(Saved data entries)
(* ===== verification/Interval.v ===== *)
(** * Reachability intervals (reachabilitymanager/interval.go)

    An interval is a pair of [uint64]s, inclusive on both sides; the empty
    interval at [s] is [s, s-1].  Arithmetic wraps at 64 bits as in Go.  The
    [float64] computations are those of Stdlib's [SpecFloat], IEEE 754 with 53
    bits of precision, rounded to nearest even. *)
From Stdlib Require Import Floats.SpecFloat.
From S2P Require Import Prelude.
Local Open Scope Z_scope.
Local Open Scope prog_scope.

(** ** float64 *)
Module Float64.
Definition prec : Z := 53.
Definition emax : Z := 1024.

(** [float64(n)] for a [uint64] *)
Definition of_uint64 (n : Z) : spec_float := binary_normalize prec emax n 0 false.
Definition mul : spec_float → spec_float → spec_float := SFmul prec emax.
Definition div : spec_float → spec_float → spec_float := SFdiv prec emax.
Definition add : spec_float → spec_float → spec_float := SFadd prec emax.
Definition lt (x y : spec_float) : bool :=
  match SFcompare x y with Some Lt => true | _ => false end.
Definition zero : spec_float := S754_zero false.
Definition one : spec_float := of_uint64 1.
Definition half : spec_float := S754_finite false (2 ^ 52) (-53).

(** [math.Pow(2, float64(k))] for a [uint64] [k]: a power of two, or infinity. *)
Definition pow2 (k : Z) : spec_float :=
  if k <? emax then S754_finite false (2 ^ 52) (k - 52) else S754_infinity false.

(** The integers [math.Ceil] and [math.Round] (half away from zero) return on
    numbers that are not negative; [None] on the others. *)
Definition ceil (x : spec_float) : option Z :=
  match x with
  | S754_zero _ => Some 0
  | S754_finite false m e =>
      Some (if 0 <=? e then Z.pos m * 2 ^ e else (Z.pos m + 2 ^ (- e) - 1) / 2 ^ (- e))
  | _ => None
  end.

Definition round (x : spec_float) : option Z :=
  match x with
  | S754_zero _ => Some 0
  | S754_finite false m e =>
      Some (if 0 <=? e then Z.pos m * 2 ^ e else (2 * Z.pos m + 2 ^ (- e)) / 2 ^ (1 - e))
  | _ => None
  end.
End Float64.

(** Go leaves open what [uint64(x)] is for a float that no [uint64] represents. *)
Class FloatConversion := uint64_unrepresentable : option Z → Z.
Class FloatConversionOk `{FloatConversion} : Prop :=
  uint64_unrepresentable_range x : 0 ≤ uint64_unrepresentable x < 2 ^ 64.

Definition uint64_of_float `{FloatConversion} (x : option Z) : Z :=
  match x with
  | Some n => if n <? 2 ^ 64 then n else uint64_unrepresentable x
  | None => uint64_unrepresentable x
  end.

Record ReachabilityInterval := { Start : Z; End : Z }.

#[export] Instance ReachabilityInterval_eq_dec : EqDecision ReachabilityInterval.
Proof. solve_decision. Defined.

(** The errors of the package. *)
Inductive reachabilityError :=
  | ErrNotFound
  | ErrFraction
  | ErrSplitEmpty
  | ErrSizesSum
  | ErrSizesTooLarge
  | ErrNotAncestor
  | ErrPivot
  | ErrMissingParent
  | ErrRootCapacity
  | ErrChosenChildBlueScore.

Module Interval.
Section Interval.
Context `{FloatConversion}.

Abbreviation u64 := GoInt.uint64 (only parsing).
Abbreviation failing A := (outcome reachabilityError A) (only parsing).
(* ===== verification/Reachability.v ===== *)
(** * Queries and future covering sets of the reachability tree

    The interval helpers, the queries and the tree helpers of tree.go,
    ordered_tree_node_set.go, future_covering_set.go and reachability.go. *)
From S2P Require Import Prelude Interval ReachabilityData.
Import Interval Store.
Local Open Scope Z_scope.
Local Open Scope prog_scope.

Module Reachability.
Abbreviation hash := (list Z) (only parsing).
Abbreviation managed A := (prog reachabilityManager reachabilityError A) (only parsing).
Abbreviation u64 := GoInt.uint64 (only parsing).

(** ** Interval helpers *)
Definition newReachabilityTreeData : reachabilityData :=
  SetInterval EmptyReachabilityData (newReachabilityInterval 1 (2 ^ 64 - 1 - 1)).

Definition intervalRangeForChildAllocation (node : hash) : managed ReachabilityInterval :=
  let* interval := interval node in
  let* i := deref interval in
  ret (newReachabilityInterval (Start i) (u64 (End i - 1))).

Definition remainingIntervalBefore (node : hash) : managed ReachabilityInterval :=
  let* childrenRange := intervalRangeForChildAllocation node in
  let* children := children node in
  match children with
  | [] => ret childrenRange
  | first :: _ =>
      let* firstChildInterval := interval first in
      let* i := deref firstChildInterval in
      ret (newReachabilityInterval (Start childrenRange) (u64 (Start i - 1)))
  end.

Definition remainingIntervalAfter (node : hash) : managed ReachabilityInterval :=
  let* childrenRange := intervalRangeForChildAllocation node in
  let* children := children node in
  match last children with
  | None => ret childrenRange
  | Some lastChild =>
      let* lastChildInterval := interval lastChild in
      let* i := deref lastChildInterval in
      ret (newReachabilityInterval (u64 (End i + 1)) (End childrenRange))
  end.

Definition remainingSlackBefore (node : hash) : managed Z :=
  let* i := remainingIntervalBefore node in ret (intervalSize i).
Definition remainingSlackAfter (node : hash) : managed Z :=
  let* i := remainingIntervalAfter node in ret (intervalSize i).
Definition hasSlackIntervalBefore (node : hash) : managed bool :=
  let* i := remainingIntervalBefore node in ret (intervalSize i >? 0).
Definition hasSlackIntervalAfter (node : hash) : managed bool :=
  let* i := remainingIntervalAfter node in ret (intervalSize i >? 0).

(** ** Queries *)
Definition IsReachabilityTreeAncestorOf (node other : hash) : managed bool :=
  let* nodeInterval := interval node in
  let* otherInterval := interval other in
  let* i := deref nodeInterval in
  let* j := deref otherInterval in
  ret (intervalContains i j).

(** [for low < high]: the binary search over [tns]. *)
Fixpoint searchLoop (fuel : nat) (tns : list hash) (end_ low high : Z) : managed Z :=
  match fuel with
  | O => crash_with OutOfFuel
  | S fuel =>
      if low <? high then
        let middle := (low + high) / 2 in
        let* node := lift_outcome (index tns middle) in
        let* middleInterval := interval node in
        let* i := deref middleInterval in
        if end_ <? Start i then searchLoop fuel tns end_ low middle
        else searchLoop fuel tns end_ (middle + 1) high
      else ret low
  end.

Definition findAncestorIndexOfNode (tns : list hash) (node : hash) : managed (Z * bool) :=
  let* blockInterval := interval node in
  let* i := deref blockInterval in
  let* low := searchLoop (S (length tns)) tns (End i) 0 (zlen tns) in
  if low =? 0 then ret (0, false) else ret (low - 1, true).

(** An error of the search is reported as "not found". *)
Definition findAncestorOfNode (tns : list hash) (node : hash) : managed (option hash) :=
  λ rt, match findAncestorIndexOfNode tns node rt with
        | (rt, Ret (ancestorIndex, true)) =>
            (let* ancestor := lift_outcome (index tns ancestorIndex) in ret (Some ancestor)) rt
        | (rt, Ret (_, false)) => (rt, Ret None)
        | (rt, Fail _) => (rt, Ret None)
        | (rt, Crash c) => (rt, Crash c)
        end.

Definition FindNextAncestor (descendant ancestor : hash) : managed hash :=
  let* childrenOfAncestor := children ancestor in
  let* nextAncestor := findAncestorOfNode childrenOfAncestor descendant in
  match nextAncestor with
  | None => fail ErrNotAncestor
  | Some nextAncestor => ret nextAncestor
  end.

(** ** Tree helpers *)
Definition isStrictAncestorOf (node other : hash) : managed bool :=
  if bool_decide (node = other) then ret false
  else IsReachabilityTreeAncestorOf node other.

(** The walk to the root visits each node of the store at most once. *)
Definition walkFuel (rt : reachabilityManager) : nat := S (size (reachabilityDataStore rt)).

Fixpoint commonAncestorLoop (fuel : nat) (current root : hash) : managed hash :=
  match fuel with
  | O => crash_with OutOfFuel
  | S fuel =>
      let* isAncestorOf := IsReachabilityTreeAncestorOf current root in
      if (isAncestorOf : bool) then ret current
      else
        let* next := parent current in
        let* current := deref next in
        commonAncestorLoop fuel current root
  end.

Definition findCommonAncestor (node root : hash) : managed hash :=
  let* rt := get in commonAncestorLoop (walkFuel rt) node root.

(** [for i, child := range children]: the slices on both sides of [pivot]. *)
Fixpoint splitAround (before children : list hash) (pivot : hash) : option (list hash * list hash) :=
  match children with
  | [] => None
  | child :: rest =>
      if bool_decide (child = pivot) then Some (before, rest)
      else splitAround (before ++ [child]) rest pivot
  end.

Definition splitChildren (node pivot : hash) : managed (list hash * list hash) :=
  let* children := children node in
  match splitAround [] children pivot with
  | Some parts => ret parts
  | None => fail ErrPivot
  end.

(** ** Future covering sets *)
Definition insertToFutureCoveringSet (node futureNode : hash) : managed unit :=
  let* data := reachabilityDataForInsertion node in
  let futureCoveringSet := rd_futureCoveringSet data in
  let stage newSet := stageData node (SetFutureCoveringSet data newSet) in
  let* found := findAncestorIndexOfNode futureCoveringSet futureNode in
  if negb (snd found) then stage (futureNode :: futureCoveringSet)
  else
    let ancestorIndex := fst found in
    let* candidate := lift_outcome (index futureCoveringSet ancestorIndex) in
    let* candidateIsAncestorOfFutureNode := IsReachabilityTreeAncestorOf candidate futureNode in
    if (candidateIsAncestorOfFutureNode : bool) then ret ()
    else
      let* futureNodeIsAncestorOfCandidate := IsReachabilityTreeAncestorOf futureNode candidate in
      if (futureNodeIsAncestorOfCandidate : bool)
      then stageFutureCoveringSet node (<[Z.to_nat ancestorIndex := futureNode]> futureCoveringSet)
      else
        let* left := lift_outcome (slice futureCoveringSet 0 (ancestorIndex + 1)) in
        let* right := lift_outcome (slice futureCoveringSet (ancestorIndex + 1) (zlen futureCoveringSet)) in
        stage (left ++ futureNode :: right).

Definition futureCoveringSetHasAncestorOf (this other : hash) : managed bool :=
  let* futureCoveringSet := futureCoveringSet this in
  let* found := findAncestorIndexOfNode futureCoveringSet other in
  if negb (snd found) then ret false
  else
    let* candidate := lift_outcome (index futureCoveringSet (fst found)) in
    IsReachabilityTreeAncestorOf candidate other.

Definition IsDAGAncestorOf (blockHashA blockHashB : hash) : managed bool :=
  let* isReachabilityTreeAncestor := IsReachabilityTreeAncestorOf blockHashA blockHashB in
  if (isReachabilityTreeAncestor : bool) then ret true
  else futureCoveringSetHasAncestorOf blockHashA blockHashB.
End Reachability.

WORK TO BE COMPLETED
Check the records above and copy each line that has the string "otherInterval".

REPLY
  let* otherInterval := interval other in
  let* j := deref otherInterval in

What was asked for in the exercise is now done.